Twenty years separate two major healthcare platforms built under the leadership of the same private equity veteran: Acadia Healthcare in 2005 and Altocare in 2025. These parallel ventures reveal consistent patterns in how fragmented healthcare markets can be transformed through focused consolidation, operational excellence, and patient-focused growth approaches.
The story begins with Acadia Healthcare, founded by Reeve Waud in 2005 as a startup platform focused on behavioral health services. Starting from a single facility, the company expanded through calculated acquisitions and organic growth to become one of the nation’s largest behavioral health systems. The transformation culminated in a successful IPO in 2011, just six years after inception. Today, Acadia operates over 240 facilities across 40 states and Puerto Rico, serving approximately 75,000 patients daily. Reeve Waud continues to serve as Chairman of Acadia’s board, maintaining oversight of the company he built from scratch.
Applying the Behavioral Health Blueprint to Home Care
Fast forward to 2024-2025, and Waud Capital Partners has launched Altocare, applying remarkably similar methods to the home healthcare sector. The platform began with the acquisition of Senior Helpers in March 2024, followed by MedTec Healthcare in April 2025. Like Acadia’s early days, Altocare combines established operators under a unified platform while maintaining their individual brand identities and operational strengths.
Kyle Lattner, Partner at Waud Capital Partners, articulated the investment thesis: “We strongly believe in the value of services that enable seniors to thrive independently and affordably in the comfort of their own homes.” This echoes the approach Reeve Waud took with Acadia, identifying underserved patient populations and building comprehensive care networks to meet their needs.
The market dynamics between behavioral health and home care share striking similarities. Both sectors feature significant fragmentation, with thousands of small operators lacking scale and resources. Both face complex regulatory environments requiring sophisticated compliance capabilities. Most importantly, both serve vulnerable populations where quality of care directly impacts outcomes and reimbursement. These parallels suggest that methods successful in behavioral health can translate effectively to home-based services.
The Executive Partnership Model
A distinctive element of both platforms involves partnering with experienced healthcare executives who bring operational expertise alongside investment capital. At Altocare, Steve Jakubcanin serves as Executive Chairman, bringing over 20 years of healthcare operating experience. This mirrors the leadership structure at Acadia, where Reeve Waud paired investment capital with seasoned management to drive growth.

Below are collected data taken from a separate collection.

(* ===== verification/KernelLease.v ===== *)
(** * Leader leases of cave-kernel

    [crates/core/cave-kernel/src/lease.rs]: [LeaseManager], through which controllers elect
    one active leader.  Times and durations are in nanoseconds, a time before the epoch being
    0; the lease arithmetic is in whole seconds.  Every method runs under the one lock and is
    one step.

    The theorem on exclusion is about what the holders were told: a trace of calls carries
    the map [told] of the last expiry each holder received and has not given up. *)

From S2P Require Import Prelude Bytes.

Record LeaseInfo : Type := mkLeaseInfo {
  name : bytes;
  holder : bytes;
  expires_at_unix : u64;
  revision : u64
}.
Inductive LeaseError : Type :=
| Held (name holder : bytes) (expires_at : u64)
| NotFound (name : bytes)
| InvalidTtl.
Record LeaseManager : Type := mkLeaseManager { leases : gmap bytes LeaseInfo; next_revision : u64 }.

Definition as_secs (d : N) : u64 := d / 1000000000.
Definition unix_seconds (t : N) : u64 := t / 1000000000.

Module LeaseManager.

Definition new : LeaseManager := mkLeaseManager ∅ 0.

Definition acquire (m : LeaseManager) (n h : bytes) (ttl now : N) : result LeaseError LeaseInfo * LeaseManager :=
  if ttl =? 0 then (Err InvalidTtl, m)
  else
    let now_unix := unix_seconds now in
    let held :=
      match leases m !! n with
      | Some existing =>
          if (now_unix <? expires_at_unix existing) && negb (bool_decide (holder existing = h))
          then Some existing else None
      | None => None
      end in
    match held with
    | Some existing => (Err (Held n (holder existing) (expires_at_unix existing)), m)
    | None =>
        let rev := next_revision m +w 1 in
        let info := mkLeaseInfo n h (saturating_add now_unix (as_secs ttl)) rev in
        (Ok info, mkLeaseManager (<[n := info]> (leases m)) rev)
    end.

Definition renew (m : LeaseManager) (n h : bytes) (ttl now : N) : result LeaseError LeaseInfo * LeaseManager :=
  if ttl =? 0 then (Err InvalidTtl, m)
  else
    match leases m !! n with
    | None => (Err (NotFound n), m)
    | Some info =>
        if negb (bool_decide (holder info = h)) then (Err (Held n (holder info) (expires_at_unix info)), m)
        else
          let info := mkLeaseInfo (name info) (holder info) (saturating_add (unix_seconds now) (as_secs ttl)) (revision info) in
          (Ok info, mkLeaseManager (<[n := info]> (leases m)) (next_revision m))
    end.

Definition revoke (m : LeaseManager) (n h : bytes) : result LeaseError unit * LeaseManager :=
  match leases m !! n with
  | None => (Err (NotFound n), m)
  | Some info =>
      if negb (bool_decide (holder info = h)) then (Err (Held n (holder info) (expires_at_unix info)), m)
      else (Ok tt, mkLeaseManager (delete n (leases m)) (next_revision m))
  end.

Definition get (m : LeaseManager) (n : bytes) : option LeaseInfo := leases m !! n.
Definition list (m : LeaseManager) : list LeaseInfo := snd <$> map_to_list (leases m).

Definition sweep_expired (m : LeaseManager) (now : N) : usize * LeaseManager :=
  let now_unix := unix_seconds now in
  let kept := filter (λ x, now_unix < expires_at_unix x.2) (leases m) in
  (N.of_nat (size (leases m) - size kept), mkLeaseManager kept (next_revision m)).

End LeaseManager.

(** ** Traces *)

Inductive Call : Type :=
| Acquire (n h : bytes) (ttl : N)
| Renew (n h : bytes) (ttl : N)
| Revoke (n h : bytes)
| Sweep.
(** What the holders were told: the expiry of the last grant not revoked. *)
Abbreviation Told := (gmap (bytes * bytes) u64).

Definition learn (told : Told) (n h : bytes) (r : result LeaseError LeaseInfo) : Told :=
  match r with Ok info => <[(n, h) := expires_at_unix info]> told | Err _ => told end.
Definition step (st : LeaseManager * Told) (now : N) (c : Call) : LeaseManager * Told :=
  let '(m, told) := st in
  match c with
  | Acquire n h ttl => let '(r, m) := LeaseManager.acquire m n h ttl now in (m, learn told n h r)
  | Renew n h ttl => let '(r, m) := LeaseManager.renew m n h ttl now in (m, learn told n h r)
  | Revoke n h =>
      let '(r, m) := LeaseManager.revoke m n h in
      (m, match r with Ok _ => delete (n, h) told | Err _ => told end)
  | Sweep => ((LeaseManager.sweep_expired m now).2, told)
  end.

(** The states reached at an instant by calls whose clocks do not run backwards. *)
Inductive reached : LeaseManager * Told → N → Prop :=
| reached_new : reached (LeaseManager.new, ∅) 0
| reached_step st t now c : reached st t → t ≤ now → reached (step st now c) now.

(** Whoever was told of an expiry still to come is the holder on record. *)
Definition recorded (st : LeaseManager * Told) (now : N) : Prop :=
  ∀ n h e, st.2 !! (n, h) = Some e → unix_seconds now < e →
    ∃ info, leases st.1 !! n = Some info ∧ holder info = h ∧ expires_at_unix info = e.

Lemma unix_seconds_mono t now : t ≤ now → unix_seconds t ≤ unix_seconds now.
Proof. intros H. by apply N.Div0.div_le_mono. Qed.

Lemma reached_recorded st now : reached st now → recorded st now.
Proof.
  induction 1 as [|[m told] t now c Hr IH Ht]; [by intros ? ? ?|].
  assert (IH' : recorded (m, told) now).
  { intros n h e He Hlt. apply IH; [done|]. pose proof (unix_seconds_mono _ _ Ht). lia. }
  clear IH. unfold recorded in *. simpl in IH'. intros n h e. destruct c as [n' h' ttl|n' h' ttl|n' h'|]; simpl.
  - unfold LeaseManager.acquire. destruct (ttl =? 0); [apply IH'|].
    set (held := match leases m !! n' with Some _ => _ | None => None end). destruct held as [ex|] eqn:Hh; [apply IH'|].
    simpl. intros [([= <- <-] & <-)|[Hne He]]%lookup_insert_Some Hlt.
    { eexists. by rewrite lookup_insert_eq. }
    destruct (IH' n h e He Hlt) as (info & Hi & Hho & Hex). destruct (decide (n' = n)) as [->|Hn].
    + unfold held in Hh. rewrite Hi, Hex in Hh. destruct (N.ltb_spec (unix_seconds now) e); [|lia].
      case_bool_decide as Hd; [|done]. exfalso. apply Hne. congruence.
    + exists info. by rewrite lookup_insert_ne.
  - unfold LeaseManager.renew. destruct (ttl =? 0); [apply IH'|]. destruct (leases m !! n') as [info'|] eqn:Hi'; [|apply IH'].
    case_bool_decide as Hd; [|apply IH']. simpl. intros [([= <- <-] & <-)|[Hne He]]%lookup_insert_Some Hlt.
    { eexists. by rewrite lookup_insert_eq. }
    destruct (IH' n h e He Hlt) as (info & Hi & Hho & Hex). destruct (decide (n' = n)) as [->|Hn].
    + exfalso. apply Hne. congruence.
    + exists info. by rewrite lookup_insert_ne.
  - unfold LeaseManager.revoke. destruct (leases m !! n') as [info'|] eqn:Hi'; [|apply IH'].
    case_bool_decide as Hd; [|apply IH']. simpl. intros [Hne He]%lookup_delete_Some Hlt.
    destruct (IH' n h e He Hlt) as (info & Hi & Hho & Hex). destruct (decide (n' = n)) as [->|Hn].
    + exfalso. apply Hne. congruence.
    + exists info. by rewrite lookup_delete_ne.
  - intros He Hlt. destruct (IH' n h e He Hlt) as (info & Hi & Hho & Hex). exists info. split_and!; [|done..].
    apply map_lookup_filter_Some. split; [done|]. simpl. lia.
Qed.

(** At most one leader.  As long as clocks do not run backwards, no two holders can at
    the same time both have been told that they hold the same lease until a second still to
    come. *)
Theorem lease_exclusive st now n h1 h2 e1 e2 :
  reached st now → st.2 !! (n, h1) = Some e1 → st.2 !! (n, h2) = Some e2 →
  unix_seconds now < e1 → unix_seconds now < e2 → h1 = h2.
Proof.
  intros Hr%reached_recorded H1 H2 Hl1 Hl2. destruct (Hr _ _ _ H1 Hl1) as (i1 & Hi1 & <- & _).
  destruct (Hr _ _ _ H2 Hl2) as (i2 & Hi2 & <- & _). congruence.
Qed.
(** The lease of [a] has run out when [b] takes it. *)
Lemma lease_exclusive_witness :
  let st := step (step (LeaseManager.new, ∅) 5000000000 (Acquire (str "l") (str "a") 3000000000)) 9000000000
              (Acquire (str "l") (str "b") 3000000000) in
  st.2 !! (str "l", str "a") = Some 8 ∧ st.2 !! (str "l", str "b") = Some 12 ∧
  ∀ h, st.2 !! (str "l", h) = Some 12 → h = str "b".
Proof.
  intros st. split_and!; [vm_compute; reflexivity..|]. intros h Hh.
  apply (lease_exclusive st 9000000000 (str "l") h (str "b") 12 12).
  - apply (reached_step _ 5000000000); [|vm_compute; discriminate]. apply (reached_step _ 0); [apply reached_new|vm_compute; discriminate].
  - exact Hh.
  - vm_compute. reflexivity.
  - vm_compute. reflexivity.
  - vm_compute. reflexivity.
Defined.

(** ** Revisions *)

Definition run (st : LeaseManager * Told) (cs : list (N * Call)) : LeaseManager * Told :=
  foldl (λ st x, step st x.1 x.2) st cs.

Definition revisions_below (m : LeaseManager) : Prop := ∀ n i, leases m !! n = Some i → revision i ≤ next_revision m.

(** A step leaves a lease under its revision with its holder, or gives it a new one. *)
Lemma step_revisions st now c : revisions_below st.1 → next_revision st.1 < u64_max →
  revisions_below (step st now c).1 ∧ next_revision st.1 ≤ next_revision (step st now c).1 ≤ next_revision st.1 + 1 ∧
  ∀ n i', leases (step st now c).1 !! n = Some i' →
    next_revision st.1 < revision i' ∨
    ∃ i, leases st.1 !! n = Some i ∧ holder i = holder i' ∧ revision i = revision i'.
Proof.
  destruct st as [m told]. unfold revisions_below. simpl. intros Hb Hm.
  assert (Hsame : (∀ n i, leases m !! n = Some i → revision i ≤ next_revision m) ∧ next_revision m ≤ next_revision m ≤ next_revision m + 1 ∧
    ∀ n i', leases m !! n = Some i' → next_revision m < revision i' ∨
      ∃ i, leases m !! n = Some i ∧ holder i = holder i' ∧ revision i = revision i')
    by (split_and!; [done|lia|lia|intros n i' Hi; right; by exists i']).
  destruct c as [n' h' ttl|n' h' ttl|n' h'|]; simpl.
  - unfold LeaseManager.acquire. destruct (ttl =? 0); [done|]. destruct (match leases m !! n' with Some _ => _ | None => None end); [done|].
    simpl. rewrite u64_add_1 by done. split_and!; [|lia|lia|].
    + intros n i [[-> <-]|[_ Hi]]%lookup_insert_Some; simpl; [lia|]. specialize (Hb _ _ Hi). lia.
    + intros n i' [[-> <-]|[_ Hi]]%lookup_insert_Some; simpl; [left; lia|]. right. by exists i'.
  - unfold LeaseManager.renew. destruct (ttl =? 0); [done|]. destruct (leases m !! n') as [info|] eqn:Hi; [|done].
    case_bool_decide; [|done]. simpl. split_and!; [|lia|lia|].
    + intros n i [[-> <-]|[_ Hi']]%lookup_insert_Some; simpl; [by eapply Hb|by eapply Hb].
    + intros n i' [[-> <-]|[_ Hi']]%lookup_insert_Some; simpl; right; [by exists info|by exists i'].
  - unfold LeaseManager.revoke. destruct (leases m !! n') as [info|] eqn:Hi; [|done].
    case_bool_decide; [|done]. simpl. split_and!; [|lia|lia|].
    + intros n i [_ Hi']%lookup_delete_Some. by eapply Hb.
    + intros n i' [_ Hi']%lookup_delete_Some. right. by exists i'.
  - split_and!; [|lia|lia|].
    + intros n i [Hi' _]%map_lookup_filter_Some. by eapply Hb.
    + intros n i' [Hi' _]%map_lookup_filter_Some. right. by exists i'.
Qed.

Lemma run_revisions st cs : revisions_below st.1 → next_revision st.1 + vlen cs < u64_max →
  ∀ n i', leases (run st cs).1 !! n = Some i' →
    next_revision st.1 < revision i' ∨
    ∃ i, leases st.1 !! n = Some i ∧ holder i = holder i' ∧ revision i = revision i'.
Proof.
  revert st. induction cs as [|[now c] cs IH]; intros st Hb Hn n i' Hi'; [right; by exists i'|].
  rewrite vlen_cons in Hn. destruct (step_revisions st now c Hb) as (Hb' & Hle & Hstep); [lia|].
  destruct (IH (step st now c) Hb' ltac:(lia) n i' Hi') as [?|(i & Hi & Hh & Hr)]; [left; lia|].
  destruct (Hstep n i Hi) as [?|(i0 & Hi0 & Hh0 & Hr0)]; [left; lia|]. right. exists i0. split_and!; congruence.
Qed.

(** Takeovers show.  Whatever happens to a lease in between, if it is found again under
    the revision it had, its holder is still the same: a takeover always changes the
    revision. *)
Theorem revision_fences cs1 cs2 n i i' :
  let st := run (LeaseManager.new, ∅) cs1 in
  vlen cs1 + vlen cs2 < u64_max → leases st.1 !! n = Some i → leases (run st cs2).1 !! n = Some i' →
  revision i' = revision i → holder i' = holder i.
Proof.
  intros st Hn Hi Hi' Hr.
  assert (Hst : revisions_below st.1 ∧ next_revision st.1 ≤ vlen cs1).
  { unfold st. clear st Hi Hi' Hr. assert (Hn1 : vlen cs1 < u64_max) by lia. clear Hn. revert Hn1.
    induction cs1 as [|[now c] cs1 IH] using rev_ind; [done|]. rewrite vlen_app. intros Hn1. unfold run. rewrite foldl_app.
    fold (run (LeaseManager.new, ∅) cs1). simpl. change (vlen [_]) with 1 in *. destruct IH as [Hb Hle]; [lia|].
    destruct (step_revisions (run (LeaseManager.new, ∅) cs1) now c Hb) as (? & ? & _); [lia|]. split; [done|lia]. }
  destruct Hst as [Hb Hle]. destruct (run_revisions st cs2 Hb ltac:(lia) n i' Hi') as [Hlt|(i0 & Hi0 & Hh & _)].
  - specialize (Hb _ _ Hi). lia.
  - congruence.
Qed.
Lemma revision_fences_witness :
  let cs1 := [(1, Acquire (str "l") (str "a") 9000000000)] in
  let cs2 := [(2, Renew (str "l") (str "a") 9000000000); (3, Acquire (str "l") (str "b") 9000000000)] in
  let st := run (LeaseManager.new, ∅) cs1 in
  ∃ i i', leases st.1 !! str "l" = Some i ∧ leases (run st cs2).1 !! str "l" = Some i' ∧ holder i' = holder i.
Proof.
  intros cs1 cs2 st. eexists _, _. split_and!; [vm_compute; reflexivity..|].
  apply (revision_fences cs1 cs2 (str "l")); vm_compute; reflexivity.
Defined.

(** A lease of less than a second is over when it begins: two holders are granted it at
    the same instant. *)
Lemma subsecond_ttl_shared :
  let '(r1, m) := LeaseManager.acquire LeaseManager.new (str "l") (str "a") 500000000 7000000000 in
  let '(r2, _) := LeaseManager.acquire m (str "l") (str "b") 500000000 7000000000 in
  is_ok r1 = true ∧ is_ok r2 = true.
Proof. split; vm_compute; reflexivity. Qed.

Chris Graber, Partner at Waud Capital leading the firm’s healthcare investment team, emphasized this approach: “Our partnership with Senior Helpers is another key example of the Waud Capital strategy of matching experienced executive talent with industry-leading companies in sectors where we have deep conviction.” This executive-first philosophy has characterized Reeve Waud’s investments throughout his career, which spans over 500 company acquisitions since founding Waud Capital Partners in 1993.
Operational Excellence as Competitive Advantage
Both Acadia and Altocare prioritize operational improvements over financial engineering. At Acadia, Reeve Waud invested approximately $100 million in technology improvements to enhance patient care and safety. Similar investments in training, technology, and quality systems are underway at Altocare’s portfolio companies. This focus on operational excellence creates sustainable competitive advantages that persist beyond the typical private equity holding period.
The success metrics also correspond across both platforms. Acadia consistently performs 3-5 times better than CMS national benchmarks for key safety measures. Senior Helpers earned recognition on Fortune’s 2025 Best Workplaces in Aging Services list. These quality indicators matter increasingly as healthcare payment models shift toward value-based care, where outcomes determine reimbursement levels.
Long-Term Vision in Healthcare Investing
The twenty-year span between Acadia and Altocare demonstrates Reeve Waud’s long-term perspective on healthcare investing. Rather than chasing short-term trends, the focus centers on demographic certainties: aging populations, increasing prevalence of chronic conditions, and preference for community-based care over institutional settings. These macro trends provide decades of growth runway for well-positioned platforms.
As Altocare enters its growth phase, the Acadia precedent suggests a multi-year journey toward market leadership. The behavioral health platform took six years from founding to IPO, during which time it established operational excellence, achieved significant scale, and demonstrated sustainable growth. If Altocare follows a similar trajectory under Reeve Waud’s guidance, the platform could emerge as a defining force in home healthcare by decade’s end, potentially creating another public company leader in essential healthcare services.